(** Until [resolveAll] is called some callback can run, whatever the
    server answers. *)
Lemma progress (settlement : nat → Completion string) (st : Sched) :
  Inv its st → resolved st = false →
  ∃ cb st', callback its st cb = Some st' ∧ agrees settlement cb.
Proof.
  intros Hinv Hres. pose proof Hinv as [Hcore Hfull Hr].
  pose proof Hcore as [Hn Ha Hb Hi Hd Hs Hf].
  destruct (pending st) as [|i p] eqn:Hp.
  - destruct (settled st) as [|i s] eqn:Hse.
    + exfalso. simpl in Ha.
      assert (resolved st = true); [|congruence].
      apply Hr. split; [|done].
      destruct (decide (nextIndex st < length its)) as [Hlt|]; [|lia].
      apply Hfull in Hlt. unfold CONCURRENCY_LIMIT in Hlt. lia.
    + exists (Finally i), (finally its i st). split; [|done].
      simpl. rewrite Hse, bool_decide_eq_true_2; [done|by left].
  - assert (Hin : i ∈ pending st) by (rewrite Hp; by left).
    assert (Hlt : i < length its).
    { assert (Hseq : i ∈ seq 0 (nextIndex st)).
      { rewrite <- Hi. by left. }
      apply elem_of_seq in Hseq. lia. }
    destruct (lookup_lt_is_Some_2 its i Hlt) as [item Hitem].
    destruct (settlement i) as [details|error] eqn:Hset.
    + exists (Then i details), (record_entry i (Some details) [] st).
      split; [|done]. simpl. by rewrite bool_decide_eq_true_2.
    + exists (Catch i error),
        (record_entry i None [ConsoleError (fetch_failed item) error] st).
      split; [|done].
      simpl. rewrite bool_decide_eq_true_2 by done.
      by rewrite Hitem.
Qed.

(** Every state the callbacks can reach is finitely many callbacks away
    from the call of [resolveAll]. *)
Lemma completes (settlement : nat → Completion string) (n : nat)
    (st : Sched) :
  Inv its st → remaining its st ≤ n →
  ∃ schedule st', run its st schedule = Some st'
                  ∧ resolved st' = true
                  ∧ Forall (agrees settlement) schedule.
Proof.
  revert st. induction n as [|n IH]; intros st Hinv Hrem;
    (destruct (resolved st) eqn:Hres; [by exists [], st|]);
    destruct (progress settlement st Hinv Hres) as (cb & st1 & Hcb & Hag);
    destruct (callback_spec st st1 cb Hinv Hcb) as (_ & Hdec & _).
  - lia.
  - destruct (IH st1) as (schedule & st' & Hrun & Hres' & Hall).
    { by eapply callback_inv. }
    { lia. }
    exists (cb :: schedule), st'. split_and!; [|done|by constructor].
    simpl. by rewrite Hcb.
Qed.
End Scheduler.

(** ** The assignment loop *)

Section Assignment.
Import Extension SchedInv.

Lemma set_details_twice (d d' : option string) (it : SearchResultItem) :
  set_details d (set_details d' it) = set_details d it.
Proof. done. Qed.

Lemma set_details_same (it : SearchResultItem) :
  set_details (details it) it = it.
Proof. by destruct it. Qed.

Lemma assigned_cons (e : DetailEntry) (entries : list DetailEntry) (i : nat)
    (d0 : option string) :
  assigned (e :: entries) i d0
  = assigned entries i (if decide (index e = i) then entry_details e else d0).
Proof. done. Qed.

Lemma assigned_notin (entries : list DetailEntry) (i : nat)
    (d0 : option string) :
  i ∉ index <$> entries → assigned entries i d0 = d0.
Proof.
  revert d0. induction entries as [|e entries IH]; intros d0 Hi; [done|].
  rewrite fmap_cons in Hi. apply not_elem_of_cons in Hi as [Hne Hi].
  rewrite assigned_cons, decide_False by done. auto.
Qed.
(** [update_data_file], the [try] block over the existing file.  [inl n]
    is the [return n] inside the block, [inr (combined_df, new_records)]
    the two names it binds for the statements after it. *)
Definition merge_existing (new_df : positive) : M (Z + obj * obj) :=
  existing_df ← pd_read_csv (data_file self);
  log INFO "Loaded existing data: {} records" [Num (Z.of_nat (nrows existing_df))];;
  let existing_df :=
    if has_column "date" existing_df
    then set_column existing_df "date" (to_datetime <$> column existing_df "date")
    else existing_df in
  let existing_df := set_column existing_df "unique_key" (unique_keys existing_df) in
  df ← deref new_df;
  store new_df (set_column df "unique_key" (unique_keys df));;
  df ← deref new_df;
  let new_records :=
    take_mask df (negb <$> isin (column df "unique_key")
                                (column existing_df "unique_key")) in
  if empty new_records then
    log INFO "No new unique records found" [];; mret (inl 0)
  else
    new_records ← lift_opt KeyError (drop_column new_records "unique_key");
    existing_df ← lift_opt KeyError (drop_column existing_df "unique_key");
    let combined_df := concat existing_df new_records in
    combined_df ←
      (if has_column "date" combined_df
       then lift (sort_values_desc combined_df "date")
       else mret combined_df);
    mret (inr (Local combined_df, Local new_records)).

(** [update_data_file], the statements under "Save updated data". *)
Definition save_data (combined_df new_records : obj) : M Z :=
  try_except
    (ex ← path_exists (data_file self);
     (if (ex : bool) then
        now ← datetime_now;
        let backup_file :=
          data_file self +:+ ".backup_" +:+ strftime "%Y%m%d_%H%M%S" now in
        os_rename (data_file self) backup_file;;
        log INFO "Created backup: {}" [Str backup_file]
      else mret tt);;
     combined ← read_obj combined_df;
     df_to_csv combined (data_file self);;
     added ← read_obj new_records;
     log INFO "Updated {} with {} new records"
         [Str (data_file self); Num (Z.of_nat (nrows added))];;
     log INFO "Total records in file: {}" [Num (Z.of_nat (nrows combined))];;
     mret (Z.of_nat (nrows added)))
    (fun e => log ERROR "Error saving data: {}" [Str (exn_name e)];; mret 0).

(** [update_data_file]; the argument is the caller's frame, or [None]. *)
Definition update_data_file (new_df : option positive) : M Z :=
  match new_df with
  | None => log INFO "No new data to update" [];; mret 0
  | Some l =>
      df ← deref l;
      if empty df then
        log INFO "No new data to update" [];; mret 0
      else
        ex ← path_exists (data_file self);
        merged ←
          (if (ex : bool) then
             try_except (merge_existing l)
               (fun e =>
                  log ERROR "Error reading existing file: {}" [Str (exn_name e)];;
                  mret (inr (Shared l, Shared l)))
           else
             log INFO "Creating new data file" [];;
             mret (inr (Shared l, Shared l)));
        match merged with
        | inl n => mret n
        | inr (combined_df, new_records) => save_data combined_df new_records
        end
  end.

End Methods.
End Cron.

(** ** main.py *)

Module Main.

Record Scraper : Type := mkScraper {
  base_url : string
}.

Section Methods.
Context `{RT : Runtime}.
Variable self : Scraper.

(** [print(...)] *)
Definition print (txt : string) (args : list value) : M unit :=
  log STDOUT txt args.

(** [urlencode(params)] for parameters that need no escaping. *)
Definition urlencode (params : list (string * string)) : string :=
  String.concat "&" ((fun kv => kv.1 +:+ "=" +:+ kv.2) <$> params).

(** [with open(path, 'w', encoding='utf-8') as f: f.write(s)]; [open]
    creates or truncates the file before [write] can raise. *)
Definition write_text (path s : string) : M unit :=
  fun w =>
    let '(fault, w1) := next_fault w in
    if fault
    then (Raised OSError,
          set_fs (after_failed_write path (encode_text s) (clock (w_ticks w1))
                    (w_fs w1)) w1)
    else (Ok tt, set_trace (w_trace w1 ++ [Wrote path])
                   (set_fs (<[path := mkFile (encode_text s) (clock (w_ticks w1))]> (w_fs w1)) w1)).

(** [fetch_insider_data]; [None] is the Python [None]. *)
Definition fetch_insider_data (days_back : Z)
  : M (option (DataFrame * string * string)) :=
  try_except
    (todate ← datetime_now;
     let fromdate := todate - timedelta_days days_back in
     let to_date_str := strftime "%d-%m-%Y" todate in
     let from_date_str := strftime "%d-%m-%Y" fromdate in
     print "Fetching data from {} to {}" [Str from_date_str; Str to_date_str];;
     let api_url := base_url self +:+ "/api/corporates-pit" in
     let params := [("index", "equities"); ("from_date", from_date_str);
                    ("to_date", to_date_str)] in
     let full_url := api_url +:+ "?" +:+ urlencode params in
     print "API URL: {}" [Str full_url];;
     response ← lift (session_get api_url params);
     print "API response status: {}" [Num (status_code response)];;
     let content_type := headers_get (headers response) "content-type" "Unknown" in
     print "Response content type: {}" [Str content_type];;
     let content_encoding :=
       lower (headers_get (headers response) "Content-Encoding" "") in
     print "Content-Encoding: {}" [Str content_encoding];;
     if negb (status_code response =? 200) then
       print "HTTP Error: {}" [Num (status_code response)];;
       print "Response headers: {}"
             ((fun kv => Str (kv.1 +:+ ": " +:+ kv.2)) <$> headers response);;
       mret None
     else
       response_content ←
         (if contains "br" content_encoding then
            print "Brotli encoding detected. Attempting to decompress..." [];;
            if negb brotli_installed then
              print "Brotli library not installed. Please install with: pip install brotli" [];;
              mret None
            else
              match brotli_decompress (body response) with
              | None =>
                  print "Brotli decompression error: {}" [Str (exn_name BrotliError)];;
                  mret None
              | Some decompressed =>
                  match utf8_decode decompressed with
                  | None =>
                      print "Brotli decompression error: {}"
                            [Str (exn_name UnicodeDecodeError)];;
                      mret None
                  | Some s =>
                      print "Decompressed response preview: {}"
                            [Str (String.substring 0 200 s)];;
                      mret (Some s)
                  end
              end
          else
            print "Response preview: {}" [Str (String.substring 0 200 (text response))];;
            mret (Some (text response)));
       match response_content with
       | None => mret None
       | Some response_content =>
           if negb (contains "application/json" content_type) then
             print "Warning: Response is not JSON. Content-Type: {}" [Str content_type];;
             print "This might be an error page or CAPTCHA challenge" [];;
             write_text "nse_response_debug.html" response_content;;
             print "Response saved to 'nse_response_debug.html' for inspection" [];;
             mret None
           else
             match json_loads response_content with
             | None =>
                 print "JSON decode error: {}" [Str (exn_name JSONDecodeError)];;
                 print "Response might be empty or malformed" [];;
                 mret None
             | Some data =>
                 match data with
                 | JObj members =>
                     match dict_get members "data" with
                     | None =>
                         print "No 'data' key found. Available keys: {}"
                               ((fun kv => Str kv.1) <$> members);;
                         mret None
                     | Some rows =>
                         if negb (truthy rows) then
                           print "No insider trading data found for the specified date range" [];;
                           mret None
                         else
                           df ← lift (frame_of_json rows);
                           print "Successfully fetched {} records"
                                 [Num (Z.of_nat (nrows df))];;
                           mret (Some (df, from_date_str, to_date_str))
                     end
                 | _ => print "Unexpected data type: {}" [];; mret None
                 end
             end
       end)
    (fun e =>
       match e with
       | Timeout => print "Request timed out. NSE server might be slow." [];; mret None
       | ConnectionError =>
           print "Connection error. Check your internet connection." [];; mret None
       | _ => print "Unexpected error: {}" [Str (exn_name e)];; mret None
       end).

*EXERCISE BRIEF*:
Exact duplication is required for the lines above, from the line that contains "Section Assignment." to the line that contains "Lemma assigned_cons (e", inclusive; omit all others.

*FINISHED EXERCISE*:
Section Assignment.
Import Extension SchedInv.

Lemma set_details_twice (d d' : option string) (it : SearchResultItem) :
  set_details d (set_details d' it) = set_details d it.
Proof. done. Qed.

Lemma set_details_same (it : SearchResultItem) :
  set_details (details it) it = it.
Proof. by destruct it. Qed.

Lemma assigned_cons (e : DetailEntry) (entries : list DetailEntry) (i : nat)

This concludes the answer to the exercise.